Source records:
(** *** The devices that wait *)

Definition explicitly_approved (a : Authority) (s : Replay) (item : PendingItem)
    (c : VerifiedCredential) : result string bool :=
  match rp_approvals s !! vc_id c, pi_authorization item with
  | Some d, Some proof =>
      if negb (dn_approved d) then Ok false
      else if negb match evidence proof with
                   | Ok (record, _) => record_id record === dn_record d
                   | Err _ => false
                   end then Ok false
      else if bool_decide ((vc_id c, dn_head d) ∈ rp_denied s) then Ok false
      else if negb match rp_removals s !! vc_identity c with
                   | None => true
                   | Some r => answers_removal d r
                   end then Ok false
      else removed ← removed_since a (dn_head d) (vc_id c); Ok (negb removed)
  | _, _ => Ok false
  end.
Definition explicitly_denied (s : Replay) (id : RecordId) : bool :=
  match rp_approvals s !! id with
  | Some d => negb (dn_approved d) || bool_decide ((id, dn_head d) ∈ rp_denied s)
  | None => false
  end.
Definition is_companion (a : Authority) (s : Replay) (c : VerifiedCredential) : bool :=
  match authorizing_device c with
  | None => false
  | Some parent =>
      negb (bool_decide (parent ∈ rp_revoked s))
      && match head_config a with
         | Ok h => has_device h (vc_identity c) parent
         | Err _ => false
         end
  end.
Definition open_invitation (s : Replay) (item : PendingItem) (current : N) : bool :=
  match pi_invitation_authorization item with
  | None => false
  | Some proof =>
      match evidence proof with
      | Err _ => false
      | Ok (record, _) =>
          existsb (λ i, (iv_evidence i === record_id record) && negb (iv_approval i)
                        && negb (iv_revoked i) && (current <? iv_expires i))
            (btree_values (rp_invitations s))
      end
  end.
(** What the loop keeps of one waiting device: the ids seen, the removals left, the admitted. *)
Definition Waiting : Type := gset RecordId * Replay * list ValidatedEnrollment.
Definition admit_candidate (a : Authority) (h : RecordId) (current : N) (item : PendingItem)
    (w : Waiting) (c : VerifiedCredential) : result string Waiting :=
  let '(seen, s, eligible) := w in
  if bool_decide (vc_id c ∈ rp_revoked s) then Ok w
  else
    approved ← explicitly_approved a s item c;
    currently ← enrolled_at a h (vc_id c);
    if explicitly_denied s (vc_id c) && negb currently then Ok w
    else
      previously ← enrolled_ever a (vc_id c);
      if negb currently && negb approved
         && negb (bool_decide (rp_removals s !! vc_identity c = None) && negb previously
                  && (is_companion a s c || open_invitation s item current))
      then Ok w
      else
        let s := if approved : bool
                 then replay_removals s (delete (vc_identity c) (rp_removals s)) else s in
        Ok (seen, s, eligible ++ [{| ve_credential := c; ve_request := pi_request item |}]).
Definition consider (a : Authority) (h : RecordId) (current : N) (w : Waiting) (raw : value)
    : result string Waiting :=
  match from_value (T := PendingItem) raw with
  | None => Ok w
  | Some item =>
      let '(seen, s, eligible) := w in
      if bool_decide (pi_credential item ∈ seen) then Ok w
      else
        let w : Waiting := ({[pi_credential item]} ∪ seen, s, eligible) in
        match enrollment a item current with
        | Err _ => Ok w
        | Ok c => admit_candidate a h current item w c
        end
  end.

WHAT YOU SHOULD DO: Each line shown above needs to be transcribed exactly.

RESPONSE AREA:
(** *** The devices that wait *)

Definition explicitly_approved (a : Authority) (s : Replay) (item : PendingItem)
    (c : VerifiedCredential) : result string bool :=
  match rp_approvals s !! vc_id c, pi_authorization item with
  | Some d, Some proof =>
      if negb (dn_approved d) then Ok false
      else if negb match evidence proof with
                   | Ok (record, _) => record_id record === dn_record d
                   | Err _ => false
                   end then Ok false
      else if bool_decide ((vc_id c, dn_head d) ∈ rp_denied s) then Ok false
      else if negb match rp_removals s !! vc_identity c with
                   | None => true
                   | Some r => answers_removal d r
                   end then Ok false
      else removed ← removed_since a (dn_head d) (vc_id c); Ok (negb removed)
  | _, _ => Ok false
  end.
Definition explicitly_denied (s : Replay) (id : RecordId) : bool :=
  match rp_approvals s !! id with
  | Some d => negb (dn_approved d) || bool_decide ((id, dn_head d) ∈ rp_denied s)
  | None => false
  end.
Definition is_companion (a : Authority) (s : Replay) (c : VerifiedCredential) : bool :=
  match authorizing_device c with
  | None => false
  | Some parent =>
      negb (bool_decide (parent ∈ rp_revoked s))
      && match head_config a with
         | Ok h => has_device h (vc_identity c) parent
         | Err _ => false
         end
  end.
Definition open_invitation (s : Replay) (item : PendingItem) (current : N) : bool :=
  match pi_invitation_authorization item with
  | None => false
  | Some proof =>
      match evidence proof with
      | Err _ => false
      | Ok (record, _) =>
          existsb (λ i, (iv_evidence i === record_id record) && negb (iv_approval i)
                        && negb (iv_revoked i) && (current <? iv_expires i))
            (btree_values (rp_invitations s))
      end
  end.
(** What the loop keeps of one waiting device: the ids seen, the removals left, the admitted. *)
Definition Waiting : Type := gset RecordId * Replay * list ValidatedEnrollment.
Definition admit_candidate (a : Authority) (h : RecordId) (current : N) (item : PendingItem)
    (w : Waiting) (c : VerifiedCredential) : result string Waiting :=
  let '(seen, s, eligible) := w in
  if bool_decide (vc_id c ∈ rp_revoked s) then Ok w
  else
    approved ← explicitly_approved a s item c;
    currently ← enrolled_at a h (vc_id c);
    if explicitly_denied s (vc_id c) && negb currently then Ok w
    else
      previously ← enrolled_ever a (vc_id c);
      if negb currently && negb approved
         && negb (bool_decide (rp_removals s !! vc_identity c = None) && negb previously
                  && (is_companion a s c || open_invitation s item current))
      then Ok w
      else
        let s := if approved : bool
                 then replay_removals s (delete (vc_identity c) (rp_removals s)) else s in
        Ok (seen, s, eligible ++ [{| ve_credential := c; ve_request := pi_request item |}]).
Definition consider (a : Authority) (h : RecordId) (current : N) (w : Waiting) (raw : value)
    : result string Waiting :=
  match from_value (T := PendingItem) raw with
  | None => Ok w
  | Some item =>
      let '(seen, s, eligible) := w in
      if bool_decide (pi_credential item ∈ seen) then Ok w
      else
        let w : Waiting := ({[pi_credential item]} ∪ seen, s, eligible) in
        match enrollment a item current with
        | Err _ => Ok w
        | Ok c => admit_candidate a h current item w c
        end
  end.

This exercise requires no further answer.